*DIRECTIONS FOR THIS TASK*
Give back the line below containing "split; [reflexivity|]. split; [exact Hp|]." and every later line, exactly.

*Records from a dataset*
======

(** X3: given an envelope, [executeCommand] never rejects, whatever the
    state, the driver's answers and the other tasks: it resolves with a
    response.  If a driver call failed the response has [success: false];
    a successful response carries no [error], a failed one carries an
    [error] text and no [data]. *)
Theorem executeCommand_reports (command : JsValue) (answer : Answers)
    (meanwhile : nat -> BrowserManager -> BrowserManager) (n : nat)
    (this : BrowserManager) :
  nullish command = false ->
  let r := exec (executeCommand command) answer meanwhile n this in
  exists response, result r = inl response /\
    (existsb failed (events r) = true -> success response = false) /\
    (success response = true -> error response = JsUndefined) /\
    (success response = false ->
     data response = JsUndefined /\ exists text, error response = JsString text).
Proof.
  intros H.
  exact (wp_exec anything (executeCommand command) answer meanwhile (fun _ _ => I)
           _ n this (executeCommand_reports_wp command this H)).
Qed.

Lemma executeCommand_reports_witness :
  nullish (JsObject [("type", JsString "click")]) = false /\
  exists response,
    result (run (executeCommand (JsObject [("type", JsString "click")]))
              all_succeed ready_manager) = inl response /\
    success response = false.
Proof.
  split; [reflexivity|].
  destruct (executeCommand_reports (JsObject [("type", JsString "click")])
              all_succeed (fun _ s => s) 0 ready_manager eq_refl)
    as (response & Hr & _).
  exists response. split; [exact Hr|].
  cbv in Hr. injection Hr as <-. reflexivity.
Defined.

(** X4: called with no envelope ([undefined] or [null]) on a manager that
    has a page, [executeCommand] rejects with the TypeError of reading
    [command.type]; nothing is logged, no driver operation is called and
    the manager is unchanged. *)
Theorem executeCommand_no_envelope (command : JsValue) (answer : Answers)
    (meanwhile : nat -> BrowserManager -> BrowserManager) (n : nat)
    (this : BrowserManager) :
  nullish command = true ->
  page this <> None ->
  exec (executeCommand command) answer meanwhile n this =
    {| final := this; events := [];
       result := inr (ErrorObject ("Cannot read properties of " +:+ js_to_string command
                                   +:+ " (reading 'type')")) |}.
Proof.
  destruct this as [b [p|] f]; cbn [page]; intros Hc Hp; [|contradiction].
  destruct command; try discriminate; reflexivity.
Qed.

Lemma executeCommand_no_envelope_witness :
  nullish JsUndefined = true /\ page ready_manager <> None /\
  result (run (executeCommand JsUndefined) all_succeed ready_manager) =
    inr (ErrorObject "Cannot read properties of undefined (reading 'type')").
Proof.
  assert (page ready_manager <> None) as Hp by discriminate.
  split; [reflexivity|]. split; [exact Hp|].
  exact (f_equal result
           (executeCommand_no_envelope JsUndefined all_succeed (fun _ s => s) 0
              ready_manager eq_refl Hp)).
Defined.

======

*WRITTEN ANSWER*
  split; [reflexivity|]. split; [exact Hp|].
  exact (f_equal result
           (executeCommand_no_envelope JsUndefined all_succeed (fun _ s => s) 0
              ready_manager eq_refl Hp)).
Defined.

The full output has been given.